Возвращение Суэцкого канала стало для Садата важнейшей победой: во-первых, он преуспел там, где Насер потерпел неудачу, и не допустил превращения канала де-факто в границу между Египтом и Израилем; во-вторых, вместе с каналом он вернул безденежному Египту один из основных источников дохода. С американской помощью египтяне очистили канал от кораблей, затопленных там еще во время Шестидневной войны, и 5 июня 1975 года Садат вновь открыл стратегический водный путь для международного судоходства. Первым по каналу прошел «Желтый флот» — 14 судов разных стран, которые в 1967 году были заблокированы на Большом Горьком озере и оставались там восемь лет (все эти годы корабли покрывались песчаной пылью, приносимой ветром из окрестных пустынь, и действительно приобрели желтоватый оттенок). Хотя Египет праздновал эти победы со всей помпезностью, Синайские соглашения оставили под контролем Израиля бóльшую часть Синайского полуострова (египетских территорий, оккупированных им в ходе Шестидневной войны), и египетское казначейство по-прежнему едва сводило концы с концами.
Отчаянно нуждаясь в новых источниках дохода для своей казны, Садат продемонстрировал готовность повернуть оружие даже против своих арабских соседей. Летом 1977 года он предпринял попытку захватить ливийские нефтяные месторождения. В то время Ливия зарабатывала на продаже нефти около 5 млрд долларов в год, что было гигантской суммой для страны с крошечными — по меркам Египта — населением и армией. В порыве безумного авантюризма Садат решил, что советские поставки вооружения ливийской армии являются подходящим предлогом для вторжения, и объявил своего богатого соседа угрозой для безопасности Египта.
Перебросив армейские подразделения с Синайского фронта, 16 июля Садат начал операцию в Ливийской пустыне. Египетские ВВС бомбили ливийские базы и обеспечивали воздушное прикрытие для сил вторжения. «Почти сразу стало ясно, что Садат просчитался, — вспоминал политолог Мухаммад Хайкал — Ни египетская общественность, ни армия не видели никакой логики в том, чтобы отвести войска от Израиля только лишь для того, чтобы напасть на соседнее арабское государство».

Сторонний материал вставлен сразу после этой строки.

(* ===== verification/ConfirmationFixture.v ===== *)
(** * A boot attempt and its confirmation, on concrete journals

    The memory-backed update journal with an image on trial, the protected journal
    provisioned with floor 5 and the sample trust store: an attempt is begun on
    them and the booted system's envelope is accepted, so that the theorems about
    any journals, stores and protocols apply to these. *)

From S2P Require Import Prelude.
From S2P Require Import Effects.
From S2P Require Import Buffer.
From S2P Require Import Wire.
From S2P Require Import Sha256.
From S2P Require Import Provider.
From S2P Require Import Layout.
From S2P Require Import SlotMetadata.
From S2P Require Import MemoryProvider.
From S2P Require Import Session.
From S2P Require Import Signature.
From S2P Require Import KeyPolicy.
From S2P Require Import KeyPolicyProperties.
From S2P Require Import KeyPolicyFixture.
From S2P Require Import Protocol.
From S2P Require Import TransactionWire.
From S2P Require Import Transaction.
From S2P Require Import TransactionCrash.
From S2P Require Import TransactionProperties.
From S2P Require Import ProtectedWire.
From S2P Require Import ProtectedState.
From S2P Require Import ProtectedLogic.
From S2P Require Import ProtectedCrash.
From S2P Require Import ProtectedSpec.
From S2P Require Import ProtectedProperties.
From S2P Require Import ProtectedFixture.
From S2P Require Import JournalInterface.
From S2P Require Import ConfirmationWire.
From S2P Require Import ConfirmationCodec.
From S2P Require Import Confirmation.
From S2P Require Import ConfirmationProperties.

Abbreviation update_sample := TransactionProperties.sample_journal.
Abbreviation protected_sample := ProtectedFixture.sample_journal.
Abbreviation pending := TransactionProperties.trial_snapshot.

#[export] Instance sample_update_journal : UpdateJournal unit update_sample :=
  update_journal sample_provider update_sample sample_layout TransactionProperties.sample_journal_ready sample_untorn.
#[export] Instance sample_protected_journal : ProtectedJournal protected_sample :=
  protected_journal fixture protected_sample sample_ready fixture_torn.

#[export] Instance sample_update_answers : UpdateAnswers unit update_sample.
Proof. apply update_answers, memory_provider_reliable. Qed.
#[export] Instance sample_protected_answers : ProtectedAnswers protected_sample.
Proof. apply protected_answers, fixture_reliable. Qed.

(** ** The envelope *)

(** Image 8 in slot 1, of product "p" and booted by protocol "q". *)
Definition sample_identity : RibonBootAttemptIdentity :=
  mkIdentity sizeof_RibonBootAttemptIdentity RIBON_BOOT_CONFIRMATION_ABI_VERSION 1 1 3 0 1 0 8 6
    (Some [112]) 1 (Some [113]) 1 (replicate 32 4) sample_product_digest sample_rollback_domain [0; 0; 0; 0].

Definition sample_nonce : bytes := 9 :: zeros 31.

(** It reports three bytes of health and signs with key "b". *)
Definition sample_source : RibonBootConfirmationEnvelopeSource :=
  mkEnvelopeSource sizeof_RibonBootConfirmationEnvelopeSource RIBON_BOOT_CONFIRMATION_ABI_VERSION 0 1 3 0 1 0 8 6 1
    (Some [112]) 1 (Some [113]) 1 (Some [98]) 1 (Some [1; 2; 3]) 3 (replicate 32 4) sample_nonce (2 :: zeros 63)
    (zeros 32).

Definition sample_envelope : bytes :=
  Eval vm_compute in default [] (ribon_boot_confirmation_envelope_encode (Some sample_source) true 2048 true).
Definition health_digest : bytes := Eval vm_compute in ribon_security_sha256 [1; 2; 3].
Definition sample_binding : bytes :=
  Eval vm_compute in ribon_security_sha256 (binding_message sample_identity sample_nonce 1).

Lemma sample_envelope_encoded :
  ribon_boot_confirmation_envelope_encode (Some sample_source) true 2048 true = Some sample_envelope.
Proof. vm_compute. reflexivity. Qed.

Lemma sample_envelope_octets : octets sample_envelope.
Proof. by apply octetsb_octets. Qed.

Definition sample_view : RibonBootConfirmationEnvelopeView :=
  Eval vm_compute in default (view_of sample_source [])
    (ribon_boot_confirmation_envelope_open (Some sample_envelope) (len sample_envelope) true).

Lemma sample_envelope_opens :
  ribon_boot_confirmation_envelope_open (Some sample_envelope) (len sample_envelope) true = Some sample_view.
Proof. vm_compute. reflexivity. Qed.

Lemma sample_source_typed : source_typed sample_source.
Proof.
  constructor;
    lazymatch goal with
    | |- word 32 _ => by apply word32
    | |- word 64 _ => by apply word64
    | |- pointed _ _ /\ _ => split; [by intros b [= <-]|by apply octetsb_octets]
    | |- _ => split; [reflexivity|by apply octetsb_octets]
    end.
Qed.

Lemma sample_identity_typed : identity_typed sample_identity.
Proof.
  constructor;
    lazymatch goal with
    | |- word 32 _ => by apply word32
    | |- word 64 _ => by apply word64
    | |- pointed _ _ => by intros b [= <-]
    | |- _ => reflexivity
    end.
Qed.

Lemma sample_binding_digest :
  ribon_boot_confirmation_binding_digest (Some sample_identity) (Some sample_nonce) 1 true = Some sample_binding.
Proof. vm_compute. reflexivity. Qed.

Lemma sample_health_digest :
  bytes_zero (ribon_security_sha256 (default [] (source_health_payload sample_source))) = false.
Proof. vm_compute. reflexivity. Qed.

Lemma envelope_roundtrip_witness :
  ribon_boot_confirmation_envelope_open (Some sample_envelope) (len sample_envelope) true =
  Some (view_of sample_source sample_envelope).
Proof.
  exact (envelope_roundtrip sample_source 2048 sample_envelope sample_source_typed sample_health_digest
    sample_envelope_encoded).
Defined.

Lemma envelope_canonical_witness :
  ribon_boot_confirmation_envelope_encode (Some (source_of sample_view)) true (len sample_envelope) true =
    Some sample_envelope /\ sample_view = view_of (source_of sample_view) sample_envelope.
Proof. exact (envelope_canonical sample_envelope sample_view sample_envelope_octets sample_envelope_opens). Defined.

Lemma envelope_open_typed_witness : source_typed (source_of sample_view).
Proof.
  exact (proj1 (envelope_open_typed sample_envelope sample_view sample_envelope_octets sample_envelope_opens)).
Defined.

(** The same attempt is bound twice. *)
Lemma binding_digest_binds_witness :
  attempt_fields sample_identity sample_nonce 1 = attempt_fields sample_identity sample_nonce 1.
Proof.
  destruct (binding_digest_binds sample_identity sample_nonce 1 sample_identity sample_nonce 1 sample_binding
    sample_identity_typed eq_refl ltac:(by apply word64) sample_identity_typed eq_refl ltac:(by apply word64)
    sample_binding_digest sample_binding_digest) as [H|[H _]]; [exact H|destruct (H eq_refl)].
Defined.

(** ** The attempt *)

Definition sample_source_of_nonces : RibonBootAttemptNonceSource unit :=
  mkNonceSource sizeof_RibonBootAttemptNonceSource RIBON_BOOT_CONFIRMATION_ABI_VERSION 0 0
    (Some (fun n => (n, (0, sample_nonce)))) [0; 0; 0; 0].

Definition sample_begin : RibonBootAttemptBeginRequest (media 8704) store unit :=
  mkBeginRequest sizeof_RibonBootAttemptBeginRequest RIBON_BOOT_CONFIRMATION_ABI_VERSION 0 2 (Some sample_identity)
    (Some update_sample) (Some protected_sample) (Some sample_source_of_nonces) [0; 0; 0; 0].

Definition sample_world : world (media 8704) unit store unit :=
  mkWorld trial_media None (both sample_objects) tt.

Lemma sample_rest : at_rest update_sample protected_sample pending sample_snapshot sample_world.
Proof.
  split.
  - intros d Hd. exists pending. split; [by apply trial_media_opens|done].
  - intros x Hx. exists sample_snapshot. split; [by apply sample_settled|done].
Qed.

Lemma sample_fill f n : nonce_fill sample_source_of_nonces = Some f -> len (snd (snd (f n))) = 32.
Proof. by intros [= <-]. Qed.

(** The protected journal after the attempt was begun, and after it was paid for. *)
Definition opened : RibonProtectedStateSnapshot :=
  after (opening_op sample_begin sample_identity sample_snapshot sample_binding) sample_snapshot.
Definition begun : RibonProtectedStateSnapshot :=
  after (Consume (identity_manifest_sequence sample_identity)) opened.

#[local] Opaque ProtectedWire.record_encode ProtectedWire.selector_encode record_identity.

Lemma sample_pending_matches : pending_identity_matches pending sample_identity = true.
Proof. vm_compute. reflexivity. Qed.

Lemma sample_attempts : entry_boot_attempts (slot_at (snapshot_metadata pending) (identity_slot_id sample_identity)) =
  begin_maximum_attempts sample_begin.
Proof. vm_compute. reflexivity. Qed.

Lemma sample_fresh : fresh_binding sample_identity sample_snapshot sample_nonce sample_binding.
Proof. split_and!; [reflexivity|reflexivity|reflexivity|exact sample_binding_digest]. Qed.

Lemma sample_room : attempt_room sample_begin sample_identity sample_snapshot sample_binding.
Proof. split; (split; [discriminate|vm_compute; reflexivity]). Qed.

Lemma sample_begin_formed : begin_well_formed sample_begin sample_source_of_nonces.
Proof. split_and!; reflexivity || discriminate. Qed.

Lemma sample_maximum : word 32 (begin_maximum_attempts sample_begin).
Proof. by apply word32. Qed.

Lemma sample_begun : exists w attempt,
  ribon_boot_confirmation_begin_attempt (Some sample_begin) true sample_world = (w, inr attempt) /\
  at_rest update_sample protected_sample pending begun w /\ world_observer w = None.
Proof.
  destruct (begin_answers update_sample protected_sample sample_begin sample_identity sample_source_of_nonces
    eq_refl eq_refl eq_refl eq_refl sample_identity_typed sample_maximum pending sample_snapshot sample_world _ tt sample_nonce
    sample_binding sample_begin_formed sample_rest eq_refl sample_pending_matches sample_attempts eq_refl eq_refl
    sample_fresh sample_room) as (w & attempt & H & _ & _ & _ & Hw & Ho).
  exists w, attempt. split; [exact H|]. split; [exact Hw|exact Ho].
Qed.
(* ===== verification/ManifestFixture.v ===== *)
(** * Concrete manifests

    A product of one kernel, and one of a kernel and a boot module; the first is signed
    with the root key of the concrete trust store.  The properties of the manifest
    apply to them. *)

From S2P Require Import Prelude.
From S2P Require Import Buffer.
From S2P Require Import Wire.
From S2P Require Import Sha256.
From S2P Require Import Image.
From S2P Require Import Signature.
From S2P Require Import KeyPolicy.
From S2P Require Import KeyPolicyOrder.
From S2P Require Import KeyPolicyProperties.
From S2P Require Import KeyPolicyFixture.
From S2P Require Import Manifest.
From S2P Require Import ManifestCodec.
From S2P Require Import ManifestReader.
From S2P Require Import ManifestProperties.
From S2P Require Import ManifestAuthorization.

(** The bundle is the kernel. *)
Definition sample_kernel : bytes := [75; 69; 82; 78; 69; 76].
Definition kernel_digest : bytes := Eval vm_compute in ribon_security_sha256 sample_kernel.

Definition sample_digest (x : Z) : bytes := x :: zeros 31.

Definition kernel_component : RibonUpdateComponent :=
  mkNativeComponent sizeof_RibonUpdateComponent RIBON_UPDATE_MANIFEST_ABI_VERSION 1 0
    RIBON_UPDATE_COMPONENT_ROLE_KERNEL RIBON_UPDATE_DESTINATION_KERNEL_SLOT 2 0 0 6 512
    (sample_digest 11) kernel_digest (sample_digest 12) (sample_digest 13) [0; 0; 0; 0].
Definition module_component : RibonUpdateComponent :=
  mkNativeComponent sizeof_RibonUpdateComponent RIBON_UPDATE_MANIFEST_ABI_VERSION 0 1
    RIBON_UPDATE_COMPONENT_ROLE_BOOT_MODULE RIBON_UPDATE_DESTINATION_MODULE_SLOT 1 0 512 100 512
    (sample_digest 14) (sample_digest 15) (sample_digest 16) (sample_digest 17) [0; 0; 0; 0].

Definition manifest_of (components : list RibonUpdateComponent) : RibonUpdateManifestInput :=
  mkManifestInput sizeof_RibonUpdateManifestInput RIBON_UPDATE_MANIFEST_ABI_VERSION 0 1 8 7 6 1 2 3 1 4
    (sample_digest 20) sample_product_digest (sample_digest 21) (sample_digest 22) (sample_digest 23)
    (sample_digest 24) sample_rollback_domain (Some components) (len components) 0 [0; 0; 0; 0].

Definition encoded (components : list RibonUpdateComponent) : bytes :=
  match ribon_update_manifest_encode (Some (manifest_of components)) true 4096 true with
  | inr b => b
  | inl _ => []
  end.

Definition sample_manifest : bytes := Eval vm_compute in encoded [kernel_component].
Definition pair_manifest : bytes := Eval vm_compute in encoded [kernel_component; module_component].

Lemma sample_digest_typed x : 0 <= x < 256 -> digest_typed (sample_digest x).
Proof. intros Hx. split; [done|]. apply Forall_cons. split; [by apply word8|apply (octets_zeros 31)]. Qed.

Lemma component_fixture_typed c : c = kernel_component \/ c = module_component -> component_typed c.
Proof.
  intros [-> | ->]; constructor; cbn; split_and?; try (by apply word32 || by apply word64);
    try (apply sample_digest_typed; lia).
  split; [done|by apply octetsb_octets].
Qed.

Lemma manifest_fixture_typed cs : len cs <= 16 -> Forall component_typed cs -> manifest_input_typed (manifest_of cs).
Proof.
  intros Hl Hc. pose proof (len_nonneg cs).
  constructor; cbn; split_and?; try (by apply word16 || by apply word32 || by apply word64);
    try (apply sample_digest_typed; lia).
  - apply word32. unfold UINT32_MAX. lia.
  - by intros l [= <-].
  - done.
Qed.

Lemma sample_manifest_encodes :
  ribon_update_manifest_encode (Some (manifest_of [kernel_component])) true 4096 true = inr sample_manifest.
Proof. vm_compute. reflexivity. Qed.

Lemma pair_manifest_encodes :
  ribon_update_manifest_encode (Some (manifest_of [kernel_component; module_component])) true 4096 true = inr pair_manifest.
Proof. vm_compute. reflexivity. Qed.

Lemma sample_manifest_octets : octets sample_manifest.
Proof. by apply octetsb_octets. Qed.
Lemma pair_manifest_octets : octets pair_manifest.
Proof. by apply octetsb_octets. Qed.

Definition sample_view : RibonUpdateManifestView := manifest_view_of (manifest_of [kernel_component]) sample_manifest.
Definition pair_view : RibonUpdateManifestView :=
  manifest_view_of (manifest_of [kernel_component; module_component]) pair_manifest.

Lemma sample_manifest_opens : ribon_update_manifest_open (Some sample_manifest) (len sample_manifest) true = inr sample_view.
Proof. vm_compute. reflexivity. Qed.
Lemma pair_manifest_opens : ribon_update_manifest_open (Some pair_manifest) (len pair_manifest) true = inr pair_view.
Proof. vm_compute. reflexivity. Qed.

(** ** The codec *)

Lemma manifest_roundtrip_witness :
  ribon_update_manifest_component_at (Some pair_view) 1 true = Some (component_view module_component).
Proof.
  exact (proj2 (manifest_roundtrip (manifest_of [kernel_component; module_component]) 4096 pair_manifest
    (manifest_fixture_typed [kernel_component; module_component] ltac:(discriminate)
      (Forall_cons_2 _ _ _ (component_fixture_typed _ (or_introl eq_refl))
        (Forall_cons_2 _ _ _ (component_fixture_typed _ (or_intror eq_refl)) (Forall_nil_2 _))))
    pair_manifest_encodes) 1%nat module_component eq_refl).
Defined.

Lemma manifest_canonical_witness :
  ribon_update_manifest_encode (Some (input_of pair_view pair_manifest)) true 896 true = inr pair_manifest.
Proof. exact (manifest_canonical pair_manifest pair_view pair_manifest_octets pair_manifest_opens). Defined.

Lemma manifest_unambiguous_witness :
  native_bundle_offset kernel_component + native_exact_size kernel_component <= native_bundle_offset module_component.
Proof.
  assert (H0 : ribon_update_manifest_component_at (Some pair_view) (Z.of_nat 0) true =
    Some (component_view kernel_component)) by (vm_compute; reflexivity).
  assert (H1 : ribon_update_manifest_component_at (Some pair_view) (Z.of_nat 1) true =
    Some (component_view module_component)) by (vm_compute; reflexivity).
  destruct (proj1 (proj2 (proj2 (manifest_unambiguous pair_manifest pair_view 0 1 _ _ pair_manifest_octets
    pair_manifest_opens H0 H1) ltac:(lia)))) as [H|H]; [exact H|]. cbn in *. lia.
Defined.

(** ** Authorisation *)

(** Signed by the root key, "a". *)
Definition sample_signing : RibonUpdateSignatureEnvelopeInput :=
  mkSignatureInput sizeof_RibonUpdateSignatureEnvelopeInput RIBON_UPDATE_MANIFEST_ABI_VERSION 0 0
    (Some sample_manifest) (len sample_manifest) (Some [97]) 1 (Some (1 :: zeros 63)) 64 [0; 0; 0; 0].

Definition signed_envelope : bytes :=
  Eval vm_compute in
    match ribon_update_signature_envelope_encode (Some sample_signing) true 4096 true with inr b => b | inl _ => [] end.

Definition sample_expectation : RibonUpdateManifestExpectation :=
  mkExpectation sizeof_RibonUpdateManifestExpectation RIBON_UPDATE_MANIFEST_ABI_VERSION 0 1 2 3 3
    (sample_digest 20) sample_product_digest (sample_digest 21) (sample_digest 22) (sample_digest 23)
    (sample_digest 24) sample_rollback_domain [0; 0; 0; 0].

Definition sample_authorization : RibonUpdateManifestAuthorization :=
  mkAuthorization sizeof_RibonUpdateManifestAuthorization RIBON_UPDATE_MANIFEST_ABI_VERSION 0 0
    (Some sample_manifest) (len sample_manifest) (Some signed_envelope) (len signed_envelope)
    (Some sample_expectation) (Some sample_store) (Some sample_signatures) 0 0 [0; 0; 0; 0].

Lemma sample_authorization_typed :
  authorization_typed sample_authorization sample_manifest signed_envelope sample_expectation sample_store
    sample_signatures.
Proof.
  constructor; split_and?; try reflexivity; try (by apply octetsb_octets).
  - by constructor.
  - apply sample_store_typed.
Qed.

Definition granted : RibonKeyPolicyDecision :=
  mkKeyDecision sizeof_RibonKeyPolicyDecision RIBON_KEY_POLICY_ABI_VERSION 0 0 1 root_identity
    sample_store_digest [0; 0; 0; 0].

Lemma sample_manifest_authorized :
  ribon_update_manifest_authorize (Some sample_authorization) true true = inr (sample_view, granted).
Proof. vm_compute. reflexivity. Qed.

Lemma manifest_authorize_sound_witness : exists key, authorised sample_store key /\
  expectation_met sample_view sample_expectation.
Proof.
  destruct (manifest_authorize_sound sample_authorization sample_manifest signed_envelope sample_expectation
    sample_store sample_signatures sample_view granted sample_authorization_typed sample_manifest_authorized)
    as (_ & Hmet & _ & envelope & key & k & f & _ & _ & Hauth & _).
  exists (manifest_policy sample_view envelope). split; [exact Hauth|exact Hmet].
Defined.

Lemma sample_message : exists m,
  ribon_update_manifest_signed_message_v1 (Some sample_view) (Some [97]) (len [97]) true = Some m.
Proof.
  eexists. exact (signed_message_of _ _ [97] sample_manifest_octets sample_manifest_opens eq_refl).
Qed.

Lemma signed_message_binds_witness : ribon_security_sha256 sample_manifest = ribon_security_sha256 sample_manifest.
Proof.
  destruct sample_message as [m Hm].
  exact (proj1 (signed_message_binds _ _ _ _ _ _ _ sample_manifest_octets sample_manifest_opens
    sample_manifest_octets sample_manifest_opens Hm Hm)).
Defined.
(** Everything an installation needs of its inputs. *)
Record install_possible (r : RibonUpdateInstallRequest W B) (image : bytes) (plan : RibonUpdateInstallPlan)
    (v : RibonUpdateManifestView) : Prop := {
  possible_plan : ribon_update_install_prepare (O:=O) (Some r) None true = inr plan;
  possible_manifest : ribon_update_manifest_open (Some b) (len b) true = inr v;
  possible_state : plan_resume_state plan <> RIBON_UPDATE_SLOT_VERIFIED /\
    plan_resume_state plan <> RIBON_UPDATE_SLOT_PENDING;
  possible_slot : fst (ribon_update_storage_open_inactive_slot (Some (install_session r plan)) (install_target_slot r)) =
    RIBON_UPDATE_STORAGE_STATUS_OK;
  possible_bundle : delivers bundle image;
  possible_components : forall (k : nat) c,
    ribon_update_manifest_component_at (Some v) (Z.of_nat k) true = Some c -> installable r image c;
  possible_totals : RIBON_UPDATE_MANIFEST_MAX_COMPONENTS * install_scratch_size r <= UINT64_MAX;
  possible_generation : metadata_generation (plan_staging_metadata plan) < UINT64_MAX;
}.

Lemma admitted_mod a off n : power_of_two a = true -> 0 <= a -> admitted a off n -> 0 < a /\ off mod a = 0 /\ n mod a = 0.
Proof.
  intros Ha H0 [H1 H2]. apply power_of_two_true in Ha as (k & Hk & ->); [|done].
  rewrite !land_pred_pow2 in H1, H2 by lia. split_and!; [lia|done|done].
Qed.

Lemma align_up_power v a n : align_up v a = Some n -> power_of_two a = true.
Proof.
  unfold align_up, power_of_two. destruct (a =? 0); cbn [negb orb andb]; [done|].
  by destruct (Z.land a (a - 1) =? 0).
Qed.

(** Two components of an opened manifest are not empty and share no byte. *)
Lemma opened_apart v (i k : nat) c c' : octets b -> ribon_update_manifest_open (Some b) (len b) true = inr v ->
  ribon_update_manifest_component_at (Some v) (Z.of_nat i) true = Some c ->
  ribon_update_manifest_component_at (Some v) (Z.of_nat k) true = Some c' ->
  0 < component_exact_size c /\ ((i < k)%nat ->
    component_bundle_offset c + component_exact_size c <= component_bundle_offset c' \/
    component_bundle_offset c' + component_exact_size c' <= component_bundle_offset c).
Proof.
  intros Hb Ho. rewrite !(component_at_opened b v) by done. pose proof (open_inv b v Hb Ho) as Hv.
  pose proof (opens_size b v Hv) as Hl. destruct (opened_rows b v Hv) as [A1 A2 _ _ _].
  destruct (Z.ltb_spec (Z.of_nat i) (manifest_component_count v)) as [Hi|]; [|done]. intros [= <-].
  destruct (Z.ltb_spec (Z.of_nat k) (manifest_component_count v)) as [Hk|]; [|done]. intros [= <-].
  pose proof (row_view_bounds b i Hb ltac:(lia)) as Bi. pose proof (row_view_bounds b k Hb ltac:(lia)) as Bk.
  destruct (A1 i ltac:(lia)) as [Ai _]. destruct (A1 k ltac:(lia)) as [Ak _]. split.
  - destruct Ai as [_ _ _ _ Hx _]. lia.
  - intros Hik. exact (proj2 (compared_distinct _ _ _ _ Ai Ak Bi Bk (A2 i k Hik ltac:(lia)))).
Qed.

Военные действия в Ливии продолжались всего девять дней. Египетский народ холодно отнесся к очередной войне, а посол США в Каире ясно дал понять, что Вашингтон осуждает этот неспровоцированный акт агрессии со стороны Египта и не допустит оккупации Ливии. Садат был вынужден отступить. 25 июля его войска покинули ливийскую территорию, и вооруженный конфликт завершился. «Таким образом, — размышлял Хайкал, — хлебные бунты в январе и неудачная военная авантюра в Ливии… в середине 1977 года привели Садата к мысли о том, что у него есть единственный выход — договориться с Израилем»{52}. Садат понимал, что, если он не сможет увеличить доходы Египта и повысить уровень жизни населения, его ожидают новые протесты. Все его попытки уговорами или угрозами добиться финансовой помощи от богатых арабских собратьев не увенчались успехом. Если же Египет первым из арабских государств заключит мир с Израилем, считал Садат, это поможет привлечь значительные иностранные инвестиции и финансовую помощь со стороны США. Конечно, это была очень рискованная стратегия, учитывая непримиримость арабского мира по отношению к Израилю. Но Садат уже не раз рисковал — и добивался успеха.